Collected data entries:
(** * ElevenLabs demo scripts: a shallow embedding of [main.py] and
      [simple_example.py]

    The two scripts are glue code around the vendor SDK: they read one
    environment variable, build a client, call the remote service, hand the
    returned audio to the SDK's [save], [play] and [stream] helpers and print
    progress lines.  The embedding keeps that shape.  Every observable action
    is appended to a chronological trace, the file system is a finite map from
    paths to bytes, and everything the scripts cannot decide themselves (the
    process environment, the answers of the remote service, whether a helper
    raises, what the SDK does with a [Voice] that has no identifier, the
    Unicode tables behind [str.lower]) is an oracle of the run. *)

From Stdlib Require Import ZArith Ascii String Floats.SpecFloat.
From stdpp Require Import gmap strings list pretty.

Open Scope string_scope.
Open Scope list_scope.

(** ** Python values *)

(** A Python [str] is kept as its UTF-8 encoding. *)

Definition nl : string := String (ascii_of_nat 10) EmptyString.

(** [s * n] on strings. *)
Fixpoint str_mul (s : string) (n : nat) : string :=
  match n with
  | O => EmptyString
  | S n' => s +:+ str_mul s n'
  end.

(** [str.lower()] on a string of ASCII characters: the letters A-Z are
    mapped to a-z and nothing else changes.  Strings with other characters
    are lowered by the Unicode tables of the interpreter, see [lower]. *)
Definition lower_ascii (c : ascii) : ascii :=
  let n := nat_of_ascii c in
  if (65 <=? n)%nat && (n <=? 90)%nat then ascii_of_nat (n + 32) else c.

Fixpoint ascii_lower (s : string) : string :=
  match s with
  | EmptyString => EmptyString
  | String c s' => String (lower_ascii c) (ascii_lower s')
  end.

Fixpoint is_ascii (s : string) : bool :=
  match s with
  | EmptyString => true
  | String c s' => (nat_of_ascii c <? 128)%nat && is_ascii s'
  end.

(** [s[:n]] counts code points, not bytes: a continuation byte (10xxxxxx)
    stays with the code point it belongs to. *)
Definition is_continuation (c : ascii) : bool :=
  let n := nat_of_ascii c in (128 <=? n)%nat && (n <? 192)%nat.

Fixpoint str_take (n : nat) (s : string) : string :=
  match s with
  | EmptyString => EmptyString
  | String c s' =>
      if is_continuation c then String c (str_take n s')
      else match n with
           | O => EmptyString
           | S n' => String c (str_take n' s')
           end
  end.

(** Truthiness of an [Optional[str]]: [None] and the empty string are falsy. *)
Definition truthy (o : option string) : bool :=
  match o with
  | Some (String _ _) => true
  | _ => false
  end.

(** [o or d] for an [Optional[str]] and a truthy string [d]. *)
Definition str_or (o : option string) (d : string) : string :=
  match o with
  | Some (String _ _ as s) => s
  | _ => d
  end.

(** A Python [float] is an IEEE binary64 value. *)
Definition float : Type := spec_float.

(** The literals 0.2, 0.7 and 0.8 of [main], rounded to nearest. *)
Definition f_0_2 : float := S754_finite false 0x1999999999999a (-55).
Definition f_0_7 : float := S754_finite false 0x16666666666666 (-53).
Definition f_0_8 : float := S754_finite false 0x1999999999999a (-53).

(** Exceptions.  [main] tells [ValueError] (and its subclasses) from every
    other [Exception]; nothing else about the class is observed.  [exc_msg]
    is [str(e)]. *)
Inductive ExcClass := ValueError | OtherException.

Record Exc := { exc_class : ExcClass; exc_msg : string }.

(** ** The SDK's data *)

(** An entry of the voice listing. *)
Record Voice := {
  voice_id : string;
  name : string;
  category : string;
  description : option string
}.

Record VoiceSettings := {
  stability : float;
  similarity_boost : float;
  style : float;
  use_speaker_boost : bool
}.

(** The keyword arguments of a [Voice(...)] built for a request. *)
Record VoiceInit := {
  init_voice_id : option string;
  init_name : option string;
  init_settings : option VoiceSettings
}.

(** [generate] takes a [Voice] object or a plain string. *)
Inductive VoiceSel :=
| VoiceObj (v : VoiceInit)
| VoiceStr (s : string).

(** The keyword arguments of [client.generate]; [g_stream] is [None] when
    the keyword is not passed. *)
Record GenerateRequest := {
  g_text : string;
  g_voice : VoiceSel;
  g_model : string;
  g_stream : option bool
}.

(** What [generate] hands back: a [bytes] buffer, or an iterator that will
    yield the chunks [cs].  The scripts never look inside; they pass the
    object on to [save], [play] and [stream], and an event of the trace
    records the object that was passed.  A buffer can be read any number of
    times.  An iterator yields its chunks once: what a helper finds in it
    depends on who has read it before, see [received]. *)
Inductive Audio :=
| AudioBytes (b : list Byte.byte)
| AudioChunks (cs : list (list Byte.byte)).

#[global] Instance byte_eq_decision : EqDecision Byte.byte :=
  Byte.byte_eq_dec.

#[global] Instance Audio_eq_decision : EqDecision Audio.
Proof. solve_decision. Defined.

(** All the bytes of an audio that nobody has read yet. *)
Definition audio_bytes (a : Audio) : list Byte.byte :=
  match a with
  | AudioBytes b => b
  | AudioChunks cs => concat cs
  end.

Record Client := { client_api_key : string }.

(** ** Console lines *)

(** A printed line is the list of the pieces of its f-string: the literal
    parts and the interpolated values, left unrendered. *)
Inductive Piece :=
| Lit (s : string)
| PStr (s : string)
| PInt (n : nat)
| PFloat (x : float)
| PBool (b : bool)
| PExc (e : Exc).

Definition Line : Type := list Piece.

(** ** The world of a run *)

(** Everything a run does that can be seen from outside, in order. *)
Inductive Event :=
| EvGetenv (var : string)
| EvNewClient (key : string)
| EvGetAll (key : string)
| EvGenerate (key : string) (req : GenerateRequest)
| EvSave (a : Audio) (path : string)
| EvPlay (a : Audio)
| EvStream (a : Audio)
| EvPrint (line : Line).

Record World := {
  trace : list Event;
  files : gmap string (list Byte.byte)
}.

(** Reading an audio.  The object at hand is the one the latest synthesis
    call returned.  Going back through the trace (latest event first) up to
    that call: has a helper been called with this object?  A helper that was
    called has read what it was given. *)
Fixpoint read_since_generate (rtr : list Event) (a : Audio) : bool :=
  match rtr with
  | [] => false
  | EvGenerate _ _ :: _ => false
  | EvSave a' _ :: rest | EvPlay a' :: rest | EvStream a' :: rest =>
      if decide (a' = a) then true else read_since_generate rest a
  | _ :: rest => read_since_generate rest a
  end.

(** What a helper called after the events [tr] reads from [a]: a buffer in
    full; an iterator in full the first time and empty afterwards. *)
Definition received (tr : list Event) (a : Audio) : list Byte.byte :=
  match a with
  | AudioBytes b => b
  | AudioChunks cs =>
      if read_since_generate (rev tr) a then [] else concat cs
  end.

(** What the scripts cannot decide.  [environ] is [os.environ].  The next
    five fields answer a call from the trace up to the call and its
    arguments: the remote service returns a value or raises, a helper raises
    or not.  [voice_without_id] is what the SDK does with [Voice(...)] when no
    [voice_id] is passed, the one field the model declares as required: the
    validation error it raises, or [None] for an SDK that builds the object
    all the same.  [unicode_lower] is [str.lower] on strings that are not
    plain ASCII. *)
Record Env := {
  environ : gmap string string;
  voices_get_all : list Event -> string -> Exc + list Voice;
  generate : list Event -> string -> GenerateRequest -> Exc + Audio;
  save_raises : list Event -> Audio -> string -> option Exc;
  play_raises : list Event -> Audio -> option Exc;
  stream_raises : list Event -> Audio -> option Exc;
  voice_without_id : VoiceInit -> option Exc;
  unicode_lower : string -> string
}.

(** [s.lower()] *)
Definition lower (env : Env) (s : string) : string :=
  if is_ascii s then ascii_lower s else unicode_lower env s.

(** Projections of a trace: the events that go to the network, the synthesis
    requests, what each helper was called with. *)
Definition is_network (e : Event) : bool :=
  match e with
  | EvGetAll _ | EvGenerate _ _ => true
  | _ => false
  end.

Definition generate_of (e : Event) : list GenerateRequest :=
  match e with EvGenerate _ r => [r] | _ => [] end.

Definition play_of (e : Event) : list Audio :=
  match e with EvPlay a => [a] | _ => [] end.

Definition stream_of (e : Event) : list Audio :=
  match e with EvStream a => [a] | _ => [] end.

Definition save_of (e : Event) : list (Audio * string) :=
  match e with EvSave a p => [(a, p)] | _ => [] end.

Definition new_client_of (e : Event) : list string :=
  match e with EvNewClient k => [k] | _ => [] end.

Definition getenv_of (e : Event) : list string :=
  match e with EvGetenv v => [v] | _ => [] end.

Definition network_of (e : Event) : list Event :=
  if is_network e then [e] else [].

Definition generate_calls (tr : list Event) : list GenerateRequest :=
  flat_map generate_of tr.

Definition play_calls (tr : list Event) : list Audio := flat_map play_of tr.

Definition stream_calls (tr : list Event) : list Audio :=
  flat_map stream_of tr.

Definition save_calls (tr : list Event) : list (Audio * string) :=
  flat_map save_of tr.

Definition new_clients (tr : list Event) : list string :=
  flat_map new_client_of tr.

Definition getenv_calls (tr : list Event) : list string :=
  flat_map getenv_of tr.

Definition network_calls (tr : list Event) : list Event :=
  flat_map network_of tr.

(** ** The monad of the scripts: state and exceptions *)

Definition M (A : Type) : Type := World -> World * (Exc + A).

Definition ret {A} (a : A) : M A := fun w => (w, inr a).

Definition raise {A} (e : Exc) : M A := fun w => (w, inl e).

Definition bind {A B} (m : M A) (k : A -> M B) : M B :=
  fun w =>
    match m w with
    | (w', inr a) => k a w'
    | (w', inl e) => (w', inl e)
    end.

(** [try: body except Exception as e: handler e] *)
Definition try_except {A} (body : M A) (handler : Exc -> M A) : M A :=
  fun w =>
    match body w with
    | (w', inl e) => handler e w'
    | r => r
    end.

(** The notations [x ← m; k] and [m;; k] of the scripts below are [bind]. *)
#[global] Instance M_ret : MRet M := @ret.
#[global] Instance M_bind : MBind M := fun A B k m => bind m k.

Definition log (e : Event) (w : World) : World :=
  {| trace := trace w ++ [e]; files := files w |}.

Definition emit (e : Event) : M unit := fun w => (log e w, inr tt).

Definition print (l : Line) : M unit := emit (EvPrint l).

(** [for x in xs: body x] *)
Fixpoint for_each {A} (xs : list A) (body : A -> M unit) : M unit :=
  match xs with
  | [] => ret tt
  | x :: xs' => body x ;; for_each xs' body
  end.

(** [enumerate(xs, start)] *)
Fixpoint enumerate {A} (xs : list A) (start : nat) : list (nat * A) :=
  match xs with
  | [] => []
  | x :: xs' => (start, x) :: enumerate xs' (S start)
  end.

(** ** The library calls, against the oracles *)

Section Calls.
Variable env : Env.

(** [os.getenv(var)] and [os.getenv(var, default)] *)
Definition os_getenv (var : string) : M (option string) :=
  emit (EvGetenv var) ;; ret (environ env !! var).

Definition os_getenv_default (var default : string) : M string :=
  emit (EvGetenv var) ;;
  ret (match environ env !! var with Some v => v | None => default end).

(** [ElevenLabs(api_key=key)]: builds the handle, no remote call. *)
Definition ElevenLabs (key : string) : M Client :=
  emit (EvNewClient key) ;; ret {| client_api_key := key |}.

(** [Voice(...)]: built when a [voice_id] is given; without one the SDK
    decides, and its exception is raised before anything is sent. *)
Definition new_voice (v : VoiceInit) : M VoiceInit :=
  match init_voice_id v with
  | Some _ => ret v
  | None =>
      match voice_without_id env v with
      | Some e => raise e
      | None => ret v
      end
  end.

(** [client.voices.get_all().voices] *)
Definition client_voices_get_all (c : Client) : M (list Voice) :=
  fun w =>
    (log (EvGetAll (client_api_key c)) w,
     voices_get_all env (trace w) (client_api_key c)).

(** [client.generate(...)] *)
Definition client_generate (c : Client) (req : GenerateRequest) : M Audio :=
  fun w =>
    (log (EvGenerate (client_api_key c) req) w,
     generate env (trace w) (client_api_key c) req).

(** [save(audio, filename)]: what the helper reads from the audio goes to
    the named file, replacing what was there, unless the helper raises. *)
Definition save (audio : Audio) (filename : string) : M unit :=
  fun w =>
    match save_raises env (trace w) audio filename with
    | Some e => (log (EvSave audio filename) w, inl e)
    | None =>
        ({| trace := trace w ++ [EvSave audio filename];
            files := <[filename := received (trace w) audio]> (files w) |},
         inr tt)
    end.

(** [play(audio)] and [stream(audio_stream)]: the playback sinks.  What
    reaches the sink is [received] at the moment of the call. *)
Definition play (audio : Audio) : M unit :=
  fun w =>
    (log (EvPlay audio) w,
     match play_raises env (trace w) audio with
     | Some e => inl e
     | None => inr tt
     end).

Definition stream (audio_stream : Audio) : M unit :=
  fun w =>
    (log (EvStream audio_stream) w,
     match stream_raises env (trace w) audio_stream with
     | Some e => inl e
     | None => inr tt
     end).
End Calls.

(** ** main.py *)

Module Main.

Record ElevenLabsDemo := {
  api_key : string;
  client : Client
}.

### EXERCISE
Nothing should appear in the answer except the lines above from the line with "g_text : string;" through the line with "(** ** The world of a run *)", both included, written out exactly.

### TASK RESPONSE
  g_text : string;
  g_voice : VoiceSel;
  g_model : string;
  g_stream : option bool
}.

(** What [generate] hands back: a [bytes] buffer, or an iterator that will
    yield the chunks [cs].  The scripts never look inside; they pass the
    object on to [save], [play] and [stream], and an event of the trace
    records the object that was passed.  A buffer can be read any number of
    times.  An iterator yields its chunks once: what a helper finds in it
    depends on who has read it before, see [received]. *)
Inductive Audio :=
| AudioBytes (b : list Byte.byte)
| AudioChunks (cs : list (list Byte.byte)).

#[global] Instance byte_eq_decision : EqDecision Byte.byte :=
  Byte.byte_eq_dec.

#[global] Instance Audio_eq_decision : EqDecision Audio.
Proof. solve_decision. Defined.

(** All the bytes of an audio that nobody has read yet. *)
Definition audio_bytes (a : Audio) : list Byte.byte :=
  match a with
  | AudioBytes b => b
  | AudioChunks cs => concat cs
  end.

Record Client := { client_api_key : string }.

(** ** Console lines *)

(** A printed line is the list of the pieces of its f-string: the literal
    parts and the interpolated values, left unrendered. *)
Inductive Piece :=
| Lit (s : string)
| PStr (s : string)
| PInt (n : nat)
| PFloat (x : float)
| PBool (b : bool)
| PExc (e : Exc).

Definition Line : Type := list Piece.

(** ** The world of a run *)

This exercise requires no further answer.